A total of 669 patients (mean age, 60.9 years; 67.3 percent male) were included in the analysis, of whom 25.6 percent were obese or grossly obese and 84.8 percent were intubated due to medical indications. [Ann Acad Med Singap 2021;50:42-51]
Initial impression of difficult airway by emergency physicians was associated with a higher grade of glottis view on laryngoscopy. First-pass intubation success rate was 86.5 percent, with hypoxia (11.2 percent) and hypotension (3.7 percent) being the most common adverse events.
Physicians most frequently used RSI (67.3 percent) and a video laryngoscope (75.6 percent). More than half of the intubations were carried out by postgraduate clinicians in year 5 and above, clinical fellows, or attending physicians.
“In our cohort, RSI was the most common method used during first intubation attempts (67.3 percent), similar to the reported frequencies of RSI use in the US and Canada emergency departments (EDs),” the researchers said. [Ann Emerg Med 2005;46:328-336]

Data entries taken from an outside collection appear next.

Lemma MSG_SIZE_mod (size_bits payload_bytes : Z) :
  MSG_SIZE size_bits payload_bytes = (16 + payload_bytes) mod 2 ^ size_bits.
Proof.
  unfold MSG_SIZE, to_size_t, to_unsigned.
  change sizeof_wh16_t with 16.
  destruct (Z.eq_dec (2 ^ size_bits) 0) as [Hz | Hnz].
  - rewrite Hz. now rewrite !Z.mod_0_r.
  - now rewrite Z.add_mod_idemp_r.
Qed.

(** The claim fails where the product or the sum does not fit [size_t]:
    with a [size_t] of 64 bits, 2^61 pairs need 0 bytes according to
    [BYTES_KV], and a payload of 2^64 - 16 bytes gives a message of 0 bytes;
    with a [size_t] of 32 bits the same happens at 2^29 pairs. *)
Lemma size_macros_wrap :
  (0 <= 2 ^ 61 < 2 ^ 64 /\ BYTES_KV 64 (2 ^ 61) = 0
   /\ BYTES_KV 64 (2 ^ 61) <> 2 ^ 61 * 8)
  /\ (0 <= 2 ^ 64 - 16 < 2 ^ 64 /\ MSG_SIZE 64 (2 ^ 64 - 16) = 0
      /\ MSG_SIZE 64 (2 ^ 64 - 16) <> 16 + (2 ^ 64 - 16))
  /\ (0 <= 2 ^ 29 < 2 ^ 32 /\ BYTES_KV 32 (2 ^ 29) = 0
      /\ BYTES_KV 32 (2 ^ 29) <> 2 ^ 29 * 8)
  /\ ~ (forall size_bits count : Z, BYTES_KV size_bits count = count * 8)
  /\ ~ (forall size_bits payload_bytes : Z,
          MSG_SIZE size_bits payload_bytes = 16 + payload_bytes).
Proof.
  split_members; try reflexivity; try discriminate.
  - intros H. specialize (H 64 (2 ^ 61)). discriminate H.
  - intros H. specialize (H 64 (2 ^ 64 - 16)). discriminate H.
Qed.

(** C6, as the macros have it: 8 and 16 are the sizes of the packed pair and
    header, the lengths of their object representations. For every count
    [count] of pairs whose byte size [count * 8] fits [size_t],
    [BYTES_KV count] is [count * 8]; for every payload size [payload_bytes]
    such that [16 + payload_bytes] fits [size_t], [MSG_SIZE payload_bytes]
    is [16 + payload_bytes]. On the values of the test, [BYTES_KV 3] is 24
    and [MSG_SIZE 24] is 40. The width [size_bits] of [size_t] is at least
    16, as C requires. *)
Theorem size_macros_exact (size_bits count payload_bytes : Z) :
  16 <= size_bits ->
  0 <= count -> count * 8 < 2 ^ size_bits ->
  0 <= payload_bytes -> 16 + payload_bytes < 2 ^ size_bits ->
  BYTES_KV size_bits count = count * 8
  /\ MSG_SIZE size_bits payload_bytes = 16 + payload_bytes
  /\ BYTES_KV size_bits 3 = 24
  /\ MSG_SIZE size_bits 24 = 40
  /\ sizeof_kv32_t = 8
  /\ sizeof_wh16_t = 16
  /\ (forall (bo : byte_order) (p : kv32_t),
        Z.of_nat (length (bytes_of_kv32 bo p)) = sizeof_kv32_t)
  /\ (forall (bo : byte_order) (h : wh16_t),
        Z.of_nat (length (bytes_of_wh16 bo h)) = sizeof_wh16_t).
Proof.
  intros Hbits Hcount Hbytes Hpayload Hmsg.
  assert (Hmax : 2 ^ 16 <= 2 ^ size_bits) by (apply Z.pow_le_mono_r; lia).
  split_members; try reflexivity;
    rewrite ?BYTES_KV_mod, ?MSG_SIZE_mod; try (apply Z.mod_small; lia).
  - intros bo p. now rewrite length_bytes_of_kv32.
  - intros bo h. now rewrite length_bytes_of_wh16.
Qed.

Lemma size_macros_exact_witness :
  (16 <= 64 /\ 0 <= 3 /\ 3 * 8 < 2 ^ 64 /\ 0 <= 24 /\ 16 + 24 < 2 ^ 64)
  /\ (BYTES_KV 64 3 = 3 * 8
      /\ MSG_SIZE 64 24 = 16 + 24
      /\ BYTES_KV 64 3 = 24
      /\ MSG_SIZE 64 24 = 40
      /\ sizeof_kv32_t = 8
      /\ sizeof_wh16_t = 16
      /\ (forall (bo : byte_order) (p : kv32_t),
            Z.of_nat (length (bytes_of_kv32 bo p)) = sizeof_kv32_t)
      /\ (forall (bo : byte_order) (h : wh16_t),
            Z.of_nat (length (bytes_of_wh16 bo h)) = sizeof_wh16_t)).
Proof.
  split.
  - lia.
  - apply (size_macros_exact 64 3 24); lia.
Defined.

(** ** Budget *)

(** C8: for a budget built by [BUD] from a capacity and used credits that
    are 32-bit values, the used credits not exceeding the capacity, the
    members are the two arguments, the precondition
    [used_credits <= cap_credits] holds, and the 32-bit subtraction
    [cap_credits - used_credits] is the exact difference of the arguments,
    [cap - used]: it does not wrap around. For [BUD 1 1000000 50000] the
    remaining credits are 950000. *)
Theorem BUD_remaining_exact (m c u : Z) :
  is_uint32 c -> is_uint32 u -> u <= c ->
  let b := BUD m c u in
  cap_credits b = c
  /\ used_credits b = u
  /\ used_credits b <= cap_credits b
  /\ remaining b = c - u
  /\ remaining b = cap_credits b - used_credits b
  /\ is_uint32 (remaining b)
  /\ remaining (BUD 1 1000000 50000) = 950000.
Proof.
  intros Hc Hu Hle b. subst b.
  unfold remaining, BUD. cbn [cap_credits used_credits].
  rewrite (to_uint32_id c), (to_uint32_id u) by assumption.
  assert (Hdiff : to_uint32 (c - u) = c - u).
  { apply to_uint32_id. unfold is_uint32 in *. lia. }
  rewrite Hdiff.
  split_members; try reflexivity.
  - exact Hle.
  - unfold is_uint32 in *. lia.
Qed.

Lemma BUD_remaining_exact_witness :
  (is_uint32 1000000 /\ is_uint32 50000 /\ 50000 <= 1000000)
  /\ (let b := BUD 1 1000000 50000 in
      cap_credits b = 1000000
      /\ used_credits b = 50000
      /\ used_credits b <= cap_credits b
      /\ remaining b = 1000000 - 50000
      /\ remaining b = cap_credits b - used_credits b
      /\ is_uint32 (remaining b)
      /\ remaining (BUD 1 1000000 50000) = 950000).
Proof.
  assert (Hc : is_uint32 1000000) by (unfold is_uint32, UINT32_MAX; lia).
  assert (Hu : is_uint32 50000) by (unfold is_uint32, UINT32_MAX; lia).
  assert (Hle : 50000 <= 1000000) by lia.
  split.
  - split_members; assumption.
  - apply (BUD_remaining_exact 1 1000000 50000 Hc Hu Hle).
Defined.

(** ** Message assembly *)

(** C4: the message of [test_full_message] is the header
    [WH M_UPSERT K_MCP ANN_MCP CAP_STANDARD RID_USER_MIN 24] copied to the
    start of a buffer of 40 bytes, followed by the 24 bytes of three pairs.
    Whatever the buffer held before, whatever the byte order and the three
    pairs: the assembled buffer is the 16 bytes of the header followed by
    the 24 bytes of the pairs; the header read back from it is the one that
    was written, with [mt] equal to [M_UPSERT] and [n] equal to 24; [n]
    counts three pairs of 8 bytes; and the three pairs read back from the
    payload are the original ones, in the original order. *)
Theorem full_message_roundtrip (bo : byte_order) (buf : list byte)
  (k0 v0 k1 v1 k2 v2 : Z) :
  let kvs := [KV k0 v0; KV k1 v1; KV k2 v2] in
  let header := WH M_UPSERT K_MCP ANN_MCP CAP_STANDARD RID_USER_MIN 24 in
  length buf = 40%nat ->
  exists (msg : list byte) (h : wh16_t),
    assemble bo buf header kvs 24 = Some msg
    /\ msg = bytes_of_wh16 bo header ++ bytes_of_kv32_array bo kvs
    /\ length (bytes_of_wh16 bo header) = 16%nat
    /\ length (bytes_of_kv32_array bo kvs) = 24%nat
    /\ length msg = 40%nat
    /\ read_header bo msg = Some h
    /\ h = header
    /\ mt h = M_UPSERT
    /\ n h = 24
    /\ n h / sizeof_kv32_t = 3
    /\ kv32_array_at bo msg (Z.to_nat sizeof_wh16_t) 3 = Some kvs
    /\ read_kvs bo msg 0 = Some (KV k0 v0)
    /\ read_kvs bo msg 1 = Some (KV k1 v1)
    /\ read_kvs bo msg 2 = Some (KV k2 v2).
Proof.
  intros kvs header Hlen.
  assert (Hkvs : Forall wf_kv32 kvs) by (repeat constructor; apply KV_wf).
  destruct (message_roundtrip bo buf header kvs (WH_wf _ _ _ _ _ _) Hkvs Hlen)
    as (msg & Hmsg & Hlength & Hheader & Harray & Hindex).
  assert (Hbytes : assemble bo buf header kvs 24
                   = Some (bytes_of_wh16 bo header ++ bytes_of_kv32_array bo kvs))
    by (now apply (assemble_bytes bo buf header kvs)).
  exists msg, header.
  change (Z.of_nat (8 * length kvs)) with 24 in Hmsg.
  split_members; try reflexivity.
  - exact Hmsg.
  - congruence.
  - apply length_bytes_of_wh16.
  - now rewrite length_bytes_of_kv32_array.
  - congruence.
  - exact Hheader.
  - exact Harray.
  - now apply Hindex.
  - now apply Hindex.
  - now apply Hindex.
Qed.

Lemma full_message_roundtrip_witness :
  let buf := repeat Byte.x00 40 in
  let kvs := [KV 0x1001 0x2002; KV 0x3003 0x4004; KV 0x5005 0x6006] in
  let header := WH M_UPSERT K_MCP ANN_MCP CAP_STANDARD RID_USER_MIN 24 in
  length buf = 40%nat
  /\ exists (msg : list byte) (h : wh16_t),
       assemble LittleEndian buf header kvs 24 = Some msg
       /\ msg = bytes_of_wh16 LittleEndian header
                ++ bytes_of_kv32_array LittleEndian kvs
       /\ length (bytes_of_wh16 LittleEndian header) = 16%nat
       /\ length (bytes_of_kv32_array LittleEndian kvs) = 24%nat
       /\ length msg = 40%nat
       /\ read_header LittleEndian msg = Some h
       /\ h = header
       /\ mt h = M_UPSERT
       /\ n h = 24
       /\ n h / sizeof_kv32_t = 3
       /\ kv32_array_at LittleEndian msg (Z.to_nat sizeof_wh16_t) 3 = Some kvs
       /\ read_kvs LittleEndian msg 0 = Some (KV 0x1001 0x2002)
       /\ read_kvs LittleEndian msg 1 = Some (KV 0x3003 0x4004)
       /\ read_kvs LittleEndian msg 2 = Some (KV 0x5005 0x6006).
Proof.
  split.
  - reflexivity.
  - apply (full_message_roundtrip LittleEndian (repeat Byte.x00 40)
             0x1001 0x2002 0x3003 0x4004 0x5005 0x6006).
    reflexivity.
Defined.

“RSI is the preferred method in the ED predominantly due to the patient population,” they added. [J Emerg Med 2011;41:347-354; Ann Emerg Med 1998;31:325-332; Emerg Med J 2006;23:54-56; Acad Emerg Med 1999;6:31-37; Ann Emerg Med 2015;65:363-370.e1]
In this Singapore centre, the more commonly used paralytic agent for RSI was succinylcholine (92.2 percent) as opposed to rocuronium (7.8 percent), which is likely cultural as the use of neuromuscular blocking agents (NMBAs) in the multicentre NEAR project is split evenly between the two agents.

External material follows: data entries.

(** * A file-backed JSON document store behind an HTTP facade

    Shallow embedding of [src/main.go]: the [Store] ([NewStore],
    [readDataFile], [saveDataFile]) and the handlers of the [/data] route
    ([getDataHandler], [updateDataHandler], the method switch of [main]).

    The program is glue around five Go packages, which are modelled here as
    far as the program uses them:
    - [encoding/json]: [Unmarshal] into a [map[string]interface{}] and
      [MarshalIndent] with prefix "" and indent of two spaces, over bytes;
    - [os]: [Stat], [ReadFile] and [WriteFile] on the one data file, with the
      failures of the operating system given as an explicit input;
    - [strconv]: the conversion between decimal literals and [float64] is a
      parameter of the development (a record [strconv]).
    - [sync]: the [RWMutex] of the [Store], for the calls that [net/http]
      runs together, each request being served in a goroutine of its own;
    - [github.com/gorilla/handlers]: the [CORS] middleware that [main] puts
      in front of the router, which answers every OPTIONS request itself.

    A byte is a [Z] in [0, 256); a Go string or byte slice is a list of
    them. *)

From Stdlib Require Import String Ascii List ZArith Lia Bool Permutation.
Import ListNotations.
Open Scope Z_scope.

(** ** Bytes *)

Definition bytes := list Z.

(** The bytes of an ASCII string literal. *)
Definition B (s : string) : bytes :=
  List.map (fun a => Z.of_N (N_of_ascii a)) (list_ascii_of_string s).
Arguments B s%_string.

(** Go's [<] on strings: bytewise lexicographic order. *)
Fixpoint bytes_ltb (a b : bytes) : bool :=
  match a, b with
  | [], [] => false
  | [], _ :: _ => true
  | _ :: _, [] => false
  | x :: a', y :: b' => (x <? y) || ((x =? y) && bytes_ltb a' b')
  end.

Fixpoint bytes_eqb (a b : bytes) : bool :=
  match a, b with
  | [], [] => true
  | x :: a', y :: b' => (x =? y) && bytes_eqb a' b'
  | _, _ => false
  end.

(** ** Package [unicode/utf8] and [unicode/utf16]

    The shifts and masks of the Go code are written as multiplications,
    divisions and remainders by powers of two. *)

Module utf8.

Definition RuneError : Z := 65533.   (* U+FFFD *)
Definition MaxRune : Z := 1114111.   (* U+10FFFF *)

(** A continuation byte, [locb <= b <= hicb]. *)
Definition cont (b : Z) : bool := (128 <=? b) && (b <=? 191).

(** [DecodeRune p]: the first rune of [p] and its width in bytes;
    [(RuneError, 1)] for an invalid encoding, [(RuneError, 0)] for no
    input. *)
Definition DecodeRune (p : bytes) : Z * nat :=
  match p with
  | [] => (RuneError, 0%nat)
  | p0 :: t =>
    if p0 <? 128 then (p0, 1%nat)
    else if (194 <=? p0) && (p0 <=? 223) then
      match t with
      | b1 :: _ =>
        if cont b1 then ((p0 - 192) * 64 + (b1 - 128), 2%nat)
        else (RuneError, 1%nat)
      | [] => (RuneError, 1%nat)
      end
    else if (224 <=? p0) && (p0 <=? 239) then
      match t with
      | b1 :: b2 :: _ =>
        if ((if p0 =? 224 then 160 else 128) <=? b1)
           && (b1 <=? (if p0 =? 237 then 159 else 191))
           && cont b2
        then ((p0 - 224) * 4096 + (b1 - 128) * 64 + (b2 - 128), 3%nat)
        else (RuneError, 1%nat)
      | _ => (RuneError, 1%nat)
      end
    else if (240 <=? p0) && (p0 <=? 244) then
      match t with
      | b1 :: b2 :: b3 :: _ =>
        if ((if p0 =? 240 then 144 else 128) <=? b1)
           && (b1 <=? (if p0 =? 244 then 143 else 191))
           && cont b2 && cont b3
        then ((p0 - 240) * 262144 + (b1 - 128) * 4096
              + (b2 - 128) * 64 + (b3 - 128), 4%nat)
        else (RuneError, 1%nat)
      | _ => (RuneError, 1%nat)
      end
    else (RuneError, 1%nat)
  end.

“Historically, the majority of ED providers used succinylcholine as an NMBA due to its rapid onset of action, short duration of action, and presence of fasciculations, allowing physicians to visually determine the onset of muscle paralysis,” the researchers said. [Anaesthesia 2017;72:765-777]

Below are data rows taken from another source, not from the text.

(** C9: on an entry whose flag is set, [updatePosition] succeeds and
    overwrites the amount and the entry price of that entry only: token,
    timestamp, protocol and flag are kept, the other entries of the
    sender and the arrays of the other owners are the same, and no
    counter changes. *)
Theorem updatePosition_frame (s : State) (sender : address)
    (i newAmount newEntryPrice : N) (p : Position) :
  positionsOf s sender !! N.to_nat i = Some p ->
  active p = true ->
  exists s', updatePosition s sender i newAmount newEntryPrice = Ok s' /\
    positionsOf s' sender =
      <[N.to_nat i := mkPosition (token p) newAmount newEntryPrice
                                 (timestamp p) (protocol p) (active p)]>
        (positionsOf s sender) /\
    (forall u, u <> sender -> positionsOf s' u = positionsOf s u) /\
    (forall u, getPositionCount s' u = getPositionCount s u) /\
    events s' = events s ++ [PositionUpdated sender i newAmount newEntryPrice].
Proof.
  intros Hp Ha. unfold updatePosition, bind.
  assert (validPositionId s sender i = Ok tt) as ->
    by (apply validPositionId_Ok; eauto).
  eexists. split; [done|]. split; [|split; [|split; [|done]]].
  - rewrite positionsOf_store. destruct (decide (sender = sender)); [|done].
    rewrite list_insert_alter. apply list_alter_ext; [|done].
      intros q Hq. by assert (q = p) as -> by congruence.
  - intros u Hu. rewrite positionsOf_store. by destruct (decide (sender = u)).
  - intros u. unfold getPositionCount. rewrite countOf_store.
    by destruct (decide (sender = u)) as [->|].
Qed.

Lemma updatePosition_frame_witness :
  let s := run sample_txs genesis in
  let p := mkPosition weth 7 1900 101 "Uniswap" true in
  positionsOf s alice !! N.to_nat 1 = Some p /\ active p = true /\
  exists s', updatePosition s alice 1 8 1950 = Ok s' /\
    positionsOf s' alice =
      [ mkPosition weth 5 2000 100 "Aave" false;
        mkPosition weth 8 1950 101 "Uniswap" true ] /\
    positionsOf s' bob = positionsOf s bob /\
    getPositionCount s' alice = 1.
Proof.
  intros s p. split; [reflexivity|]. split; [reflexivity|].
  destruct (updatePosition_frame s alice 1 8 1950 p eq_refl eq_refl)
    as (s' & Hs' & Hps & Hothers & Hcount & _).
  exists s'. split; [exact Hs'|]. split; [exact Hps|].
  split; [apply Hothers; discriminate|].
  rewrite Hcount. reflexivity.
Defined.

Lemma getPosition_lookup s user i p :
  positionsOf s user !! N.to_nat i = Some p -> getPosition s user i = Ok p.
Proof.
  intros Hp. unfold getPosition, require, index, bind.
  pose proof (lookup_lt_Some _ _ _ Hp) as Hlt.
  destruct (N.ltb_spec i (N.of_nat (length (positionsOf s user)))); [|lia].
  by rewrite Hp.
Qed.

(** C10: [getPosition] checks the index range only: below the length of
    the user's array (the number of positions ever appended) it returns
    the stored entry whatever its flag, and at or beyond the length it
    reverts with "Invalid position ID".  In particular an entry that
    [removePosition] has just soft-deleted is still returned, with its
    flag cleared. *)
Theorem getPosition_by_index (s : State) (user : address) (i : N) :
  (i < N.of_nat (length (positionsOf s user)) ->
     exists p, positionsOf s user !! N.to_nat i = Some p /\
               getPosition s user i = Ok p) /\
  (N.of_nat (length (positionsOf s user)) <= i ->
     getPosition s user i = Err (Revert "Invalid position ID")) /\
  (forall s', removePosition s user i = Ok s' ->
     exists p, getPosition s user i = Ok p /\
               getPosition s' user i = Ok (set_active false p)).
Proof.
  split; [|split].
  - intros H.
    destruct (lookup_lt_is_Some_2 (positionsOf s user) (N.to_nat i)) as [p Hp];
      [lia|].
    exists p. split; [done|]. by apply getPosition_lookup.
  - intros H. unfold getPosition, require, bind.
    by destruct (N.ltb_spec i (N.of_nat (length (positionsOf s user)))); [lia|].
  - intros s' Hs'. apply removePosition_inv in Hs' as (p & Hp & _ & _ & ->).
    exists p. split; [by apply getPosition_lookup|].
    apply getPosition_lookup. rewrite positionsOf_store.
    destruct (decide (user = user)); [|done].
    by rewrite list_lookup_alter_eq, Hp.
Qed.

“However, in several pathological states that upregulate muscle nicotinic acetylcholine receptors—such as direct muscle trauma, physical or chemical denervation, muscle relaxants, or toxins and burns—the risk of succinylcholine-induced hyperkalaemia is high,” they added. [Anesthesiology 2006;104:158-169]
Furthermore, the increasing number of older patients in the ED was a cause for concern in airway management. In the present study, the cohort had a median age of 60.9 years, which is higher than that of other studies. This is consistent with the increasing ageing population seen in Singapore’s healthcare system. [Eur J Emerg Med 2003;10:209-212; Gerontologist 2019;59:401-410]
“Ageing is associated with changes in the airway manifested through edentulous mouth, glottic muscle atrophy and reduced neck mobility, which increases the difficulty of ventilation and intubation,” the researchers said. [Clin Interv Aging 2015;10:1925-1934]
Intubation in the ED are often performed immediately without the benefit of preselection or the ability to defer, according to the researchers.